Translate   12 years ago

Reality You never know how absolutely horrifying things are until the truth hits you. I was reading a story today in a detention about a young girl in a car crash. It was a fictional story, but very descriptive. It made me want to cry almost. The author gave such detail about the movements of the cars and the injuries of the passengers of the cars. Those paragraphs were horrifying to think about, and it scared me quite a bit. I always have had fears of car accidents and this did not help much. The other part of the story that struck me was the part about the mother's greif. To think of how terrible that would be- to be a mother with such a young, youthful, and successful daughter, and then to have that taken away... Awful... The horror did not end there though. Sadly, it didn't.... Late tonight, a friend contacted me. His sister had been in a car accident, and she is expected to be in a coma or months now. It wasn't until then it hit me that those stories and articles you read or see in the news about deaths and traumatic injury are so absolutely real, and they are also very close. I now sit here wondering, what if that same thing happened to me? What would I do then? What if my own siblings or relatives died today? How much grief and pain would that be?... I find myself with wet streaks down my face. Why am I crying all of the sudden?... Why am I crying now when these realities haven't happened to me?
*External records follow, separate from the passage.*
(** * Smart Reconciliation Visualizer: the reconciliation engine

    A shallow embedding of [src/lib/reconciliation.ts] (with the record
    types of [src/types/reconciliation.ts]) and the properties of its four
    components: the key normaliser [generateMatchKey], the discrepancy
    detector [findMismatches], the matcher [reconcileDatasets] and the
    aggregator [calculateSummary].

    Conventions of the embedding.
    - A JavaScript [number] is an IEEE 754 binary64 value: Rocq's primitive
      [float], whose operations are the ones the engine runs.  Array lengths
      and the counts derived from them are natural numbers.
    - A JavaScript [string] is a Rocq [string].  The text handled here is
      7-bit: white space is TAB, LF, VT, FF, CR and SPACE, and case mapping
      acts on the letters a-z / A-Z only.
    - A JavaScript [Map] is an association list in insertion order; [set] on
      a key already present replaces the value in place.
    - [T | null] and [T | undefined] are [option T]. *)

From Stdlib Require Import Bool List Arith ZArith NArith Lia.
From Stdlib Require Import Ascii String DecimalString.
From Stdlib Require DecimalNat DecimalFacts.
From Stdlib Require Import Permutation.
From Stdlib Require Import Floats.
Import ListNotations.

Local Open Scope string_scope.
Local Open Scope list_scope.

(* ================================================================== *)
(** * JavaScript strings *)

Module JsString.

Definition code (c : ascii) : N := N_of_ascii c.

(** [\s] of a regular expression, and the characters [trim] removes. *)
Definition isWhiteSpace (c : ascii) : bool :=
  ((9 <=? code c) && (code c <=? 13))%N || (code c =? 32)%N.

(** [\d] of a regular expression. *)
Definition isDigit (c : ascii) : bool :=
  ((48 <=? code c) && (code c <=? 57))%N.

Definition upperChar (c : ascii) : ascii :=
  if ((97 <=? code c) && (code c <=? 122))%N
  then ascii_of_N (code c - 32) else c.

Definition lowerChar (c : ascii) : ascii :=
  if ((65 <=? code c) && (code c <=? 90))%N
  then ascii_of_N (code c + 32) else c.

Fixpoint mapChars (f : ascii -> ascii) (s : string) : string :=
  match s with
  | EmptyString => EmptyString
  | String c t => String (f c) (mapChars f t)
  end.

(** [toUpperCase] and [toLowerCase] on 7-bit text, where they map the
    letters a-z and A-Z and leave every other character as it is. *)
Definition toUpperCase : string -> string := mapChars upperChar.
Definition toLowerCase : string -> string := mapChars lowerChar.

Fixpoint trimStart (s : string) : string :=
  match s with
  | EmptyString => EmptyString
  | String c t => if isWhiteSpace c then trimStart t else s
  end.

Fixpoint trimEnd (s : string) : string :=
  match s with
  | EmptyString => EmptyString
  | String c t =>
      match trimEnd t with
      | EmptyString => if isWhiteSpace c then EmptyString else String c EmptyString
      | t' => String c t'
      end
  end.

Definition trim (s : string) : string := trimEnd (trimStart s).

(** [s.replace(/\s+/g, "")]: every run of white space is deleted. *)
Fixpoint removeWhiteSpace (s : string) : string :=
  match s with
  | EmptyString => EmptyString
  | String c t =>
      if isWhiteSpace c then removeWhiteSpace t
      else String c (removeWhiteSpace t)
  end.

(** [s.startsWith(needle)]. *)
Fixpoint startsWith (s needle : string) {struct needle} : bool :=
  match needle with
  | EmptyString => true
  | String a needle' =>
      match s with
      | EmptyString => false
      | String b s' => Ascii.eqb a b && startsWith s' needle'
      end
  end.

(** [hay.includes(needle)]: [needle] starts at some position of [hay]. *)
Fixpoint includes (hay needle : string) : bool :=
  startsWith hay needle ||
  match hay with
  | EmptyString => false
  | String _ t => includes t needle
  end.

(** Truthiness of a string: every string but the empty one. *)
Definition truthy (s : string) : bool :=
  match s with EmptyString => false | _ => true end.

Definition ofChars (l : list ascii) : string := string_of_list_ascii l.

(** [^(\d{4})-(\d{2})-(\d{2})$]: the three captured groups. *)
Definition isoMatch (s : string) : option (string * string * string) :=
  match list_ascii_of_string s with
  | [y1; y2; y3; y4; h1; m1; m2; h2; d1; d2] =>
      if forallb isDigit [y1; y2; y3; y4] && Ascii.eqb h1 "-"
         && forallb isDigit [m1; m2] && Ascii.eqb h2 "-"
         && forallb isDigit [d1; d2]
      then Some (ofChars [y1; y2; y3; y4], ofChars [m1; m2], ofChars [d1; d2])
      else None
  | _ => None
  end.

Definition isDateSep (c : ascii) : bool := Ascii.eqb c "-" || Ascii.eqb c "/".

(** [^(\d{2})[-/](\d{2})[-/](\d{4})$]: the groups day, month, year. *)
Definition indianMatch (s : string) : option (string * string * string) :=
  match list_ascii_of_string s with
  | [d1; d2; h1; m1; m2; h2; y1; y2; y3; y4] =>
      if forallb isDigit [d1; d2] && isDateSep h1
         && forallb isDigit [m1; m2] && isDateSep h2
         && forallb isDigit [y1; y2; y3; y4]
      then Some (ofChars [d1; d2], ofChars [m1; m2], ofChars [y1; y2; y3; y4])
      else None
  | _ => None
  end.

(** Decimal rendering of an array index, as in a template literal. *)
Definition ofNat (n : nat) : string := NilZero.string_of_uint (Nat.to_uint n).

End JsString.

Import JsString.

(* ================================================================== *)
(** * JavaScript numbers *)

Module JsNumber.

Local Open Scope float_scope.

(** Truthiness of a number: everything but [0], [-0] and [NaN]. *)
Definition truthy (x : float) : bool := negb (is_zero x || is_nan x).

(** [x || 0] where [x] may be [undefined]. *)
Definition orZero (x : option float) : float :=
  match x with
  | Some d => if truthy d then d else 0
  | None => 0
  end.

(** The number of an array length. Lengths stay below [2^32], where the
    conversion is exact. *)
Definition ofNat (n : nat) : float :=
  of_uint63 (Uint63.of_Z (Z.of_nat n)).

(** An integer of magnitude below [2^53], with the sign of zero given. *)
Definition ofInteger (negative : bool) (z : Z) : float :=
  let a := of_uint63 (Uint63.of_Z (Z.abs z)) in
  if negative then - a else a.

(** [floor ((-1)^s * m * 2^e + 1/2)] for [e < 0], computed exactly. *)
Definition floorHalfUp (s : bool) (m : positive) (e : Z) : Z :=
  let scale := Z.pow 2 (- e) in
  Z.div (2 * cond_Zopp s (Zpos m) + scale) (2 * scale).

(** [Math.round]: the closest integer, a tie going towards +infinity;
    integral and non-finite arguments are returned as they are, and the
    sign of the argument is kept on a zero result. *)
Definition Math_round (x : float) : float :=
  match Prim2SF x with
  | S754_finite s m e =>
      if (0 <=? e)%Z then x else ofInteger s (floorHalfUp s m e)
  | _ => x
  end.

End JsNumber.

(* ================================================================== *)
(** * The data model ([src/types/reconciliation.ts]) *)

(** [string | number], the type of a reported value and of a raw cell. *)
Inductive Value : Type :=
| VString (s : string)
| VNumber (x : float).
(** ** The driver is created once *)

(** X14.  Once the object holds a driver, answering a question makes no
    call of [GraphDatabase.driver]: the outcome is the same whatever that
    call would do, and the object still holds the same driver afterwards. *)
Theorem X14_a_held_driver_is_reused (db : AnalystQuery.neo4j) (self : AnalystQuery.t)
    (d : AnalystQuery.driver) (question : string) :
  AnalystQuery._driver self = Some d ->
  (forall create,
     AnalystQuery.execute
       {| AnalystQuery.GraphDatabase_driver := create;
          AnalystQuery.session_run := AnalystQuery.session_run db |} self question =
     AnalystQuery.execute db self question) /\
  AnalystQuery.final (AnalystQuery.execute db self question) = self.
Proof.
  intros Hd.
  assert (Hcypher : forall db' cypher,
            AnalystQuery.session_run db' = AnalystQuery.session_run db ->
            AnalystQuery._execute_cypher db' self cypher =
            AnalystQuery.Outcome
              [AnalystQuery.Call_execute_cypher cypher; AnalystQuery.Call_session_run cypher]
              self
              (match AnalystQuery.session_run db d cypher with
               | inr records =>
                   ok (VDict [("cypher", VStr cypher);
                              ("data", VList records);
                              ("explanation",
                               VStr ("Executed Cypher query, returned "
                                     +:+ Str.of_Z (Z.of_nat (length records))
                                     +:+ " results."))])
               | inl e =>
                   ok (VDict [("cypher", VStr cypher);
                              ("data", VList []);
                              ("error", VStr (str_exn e))])
               end)).
  { intros db' cypher Hrun. unfold AnalystQuery._execute_cypher, AnalystQuery._get_driver.
    rewrite Hd, Hrun. reflexivity. }
  assert (Hfallback : forall db',
            AnalystQuery.session_run db' = AnalystQuery.session_run db ->
            AnalystQuery.fallback db' self question = AnalystQuery.fallback db self question /\
            AnalystQuery.final (AnalystQuery.fallback db self question) = self).
  { intros db' Hrun. unfold AnalystQuery.fallback.
    destruct (AnalystQuery.nonempty (AnalystQuery._translate_basic question)) as [cy|].
    - rewrite (Hcypher db' cy Hrun), (Hcypher db cy eq_refl). split; reflexivity.
    - split; reflexivity. }
  assert (Hexec : forall db',
            AnalystQuery.session_run db' = AnalystQuery.session_run db ->
            AnalystQuery.execute db' self question = AnalystQuery.execute db self question /\
            AnalystQuery.final (AnalystQuery.execute db self question) = self).
  { intros db' Hrun. unfold AnalystQuery.execute.
    destruct (AnalystQuery._is_cypher question).
    - rewrite (Hcypher db' question Hrun), (Hcypher db question eq_refl).
      split; reflexivity.
    - unfold AnalystQuery._execute_natural_language.
      destruct (Hfallback db' Hrun) as [Hsame Hfinal].
      destruct (AnalystQuery.llm_enabled self);
        cbn [AnalystQuery._translate_with_llm AnalystQuery.nonempty
             AnalystQuery.prepend AnalystQuery.final];
        rewrite Hsame; split; (reflexivity || exact Hfinal). }
  split.
  - intros create. apply Hexec. reflexivity.
  - apply (Hexec db). reflexivity.
Qed.
(** * hikari.internal.marshaller: dereference_handle

    The repository holds two native implementations of the same Python
    function, [dereference_handle]: one in C (marshaller.c) and one in C++
    (marshaller.cpp).  Both take a handle such as ["foo.bar#baz.bork"], import
    a module and walk attributes.  This file embeds both, each in a module of
    its own, over one abstract Python runtime, and states the properties of
    the handle resolver against them. *)

From Stdlib Require Import String Ascii List Arith Lia Bool.
From Equations Require Import Equations.
Import ListNotations.
Local Open Scope string_scope.
Local Open Scope list_scope.

(** ** The Python runtime

    The resolver itself holds no logic about modules and attributes: it asks
    the runtime.  [importModule] stands for importing a module by its dotted
    name (importlib.import_module, cached in [_import_module], for the C file;
    PyImport_ImportModule for the C++ file) and [getAttribute] for
    PyObject_GetAttrString.  A failing call yields the exception it raises.
    [unicodeDecodeError bytes] is the exception that the runtime raises when
    it is handed the C string [bytes] to make a Python string of and these
    bytes are not UTF-8: no call is entered then. *)

Record runtime : Type := {
  Obj : Type;
  Exc : Type;
  importModule : string -> Obj + Exc;
  getAttribute : Obj -> string -> Obj + Exc;
  unicodeDecodeError : string -> Exc
}.

(** The calls a run makes to the runtime, in the order it makes them. *)
Inductive call (O : Type) : Type :=
| Import (name : string)
| GetAttr (target : O) (name : string).

Arguments Import {O} name.
Arguments GetAttr {O} target name.

(** The calls of a run over the runtime [py]. *)
Definition trace (py : runtime) : Type := list (call (Obj py)).

(** A [PyObject *] as a C function returns it: an object, or NULL with the
    exception that was raised. *)
Definition PyObject (py : runtime) : Type := (Obj py + Exc py)%type.

(** ** Characters and C strings *)

Definition NUL : ascii := Ascii.zero.
Abbreviation hash := "#"%char.
Abbreviation period := "."%char.

(** [strstr haystack needle]: the offset of the first occurrence of [needle]
    in [haystack] (C returns the pointer [haystack + offset]), or NULL. *)
Fixpoint strstr (haystack needle : string) : option nat :=
  if prefix needle haystack then Some 0
  else match haystack with
       | EmptyString => None
       | String _ rest => option_map S (strstr rest needle)
       end.

(** Pointer arithmetic on a [const char *]: [s +> n] is the string at [s + n]. *)
Definition advance (s : string) (n : nat) : string :=
  substring n (String.length s - n) s.

Infix "+>" := advance (at level 35).

(** Memory at the address of a buffer: the bytes found there, one after the
    other.  For a block that malloc returns these are the bytes of the block,
    which are indeterminate until written, and then whatever bytes lie behind
    it.  The C standard defines a read of the first only. *)
Definition memory : Type := list ascii.

(** [strncpy dest src n] writes exactly [n] bytes at [dest]: the characters
    of [src], then NUL bytes if [src] is shorter than [n].  It writes no
    terminator when [src] has [n] characters or more. *)
Definition strncpy (dest : memory) (src : string) (n : nat) : memory :=
  firstn n (list_ascii_of_string src ++ repeat NUL n) ++ skipn n dest.

(** Reading a C string at a buffer: the bytes before the first NUL.  [None]
    when the read runs through all the memory known without meeting one. *)
Fixpoint c_str (m : memory) : option string :=
  match m with
  | [] => None
  | c :: m' =>
      if Ascii.eqb c NUL then Some EmptyString
      else option_map (String c) (c_str m')
  end.

(** Whether the C string at a block of [size] bytes ends within the block. *)
Definition terminated (size : nat) (m : memory) : bool :=
  existsb (Ascii.eqb NUL) (firstn size m).

(** ** UTF-8

    The runtime makes a Python string of a C string by decoding it as UTF-8,
    and accepts the well-formed byte sequences of the Unicode standard only
    (table 3-7): no overlong form, no surrogate, nothing above U+10FFFF. *)

Definition byte_in (lo hi : nat) (c : ascii) : bool :=
  (lo <=? nat_of_ascii c)%nat && (nat_of_ascii c <=? hi)%nat.

(** A continuation byte, 80 to BF. *)
Definition continuation (c : ascii) : bool := byte_in 128 191 c.

(** The first two bytes of a sequence of three: E0 A0..BF, E1..EC 80..BF,
    ED 80..9F, EE..EF 80..BF. *)
Definition leads_three (a b : ascii) : bool :=
  byte_in 224 224 a && byte_in 160 191 b
  || byte_in 225 236 a && continuation b
  || byte_in 237 237 a && byte_in 128 159 b
  || byte_in 238 239 a && continuation b.

(** The first two bytes of a sequence of four: F0 90..BF, F1..F3 80..BF,
    F4 80..8F. *)
Definition leads_four (a b : ascii) : bool :=
  byte_in 240 240 a && byte_in 144 191 b
  || byte_in 241 243 a && continuation b
  || byte_in 244 244 a && byte_in 128 143 b.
I guess I'm crying because I can't even think about losing those I love. I can't even begin imagine the position my friend is in. Someone he loves so dearly... So close to being ripped away from him, and to think, this isn't the first tragic thing to happen to him... Why do we complain about such simple things in our lives while others grieve over such things?... While others are worrying about much more important things. Be thankful, and Alex, I love you. (Please keep my friend and his sister in thoughts and prayers... I have used fake names by the way, and I am hoping the best for him and his family. Be thankful for what you have. We are only share these experiences on earth for so long.)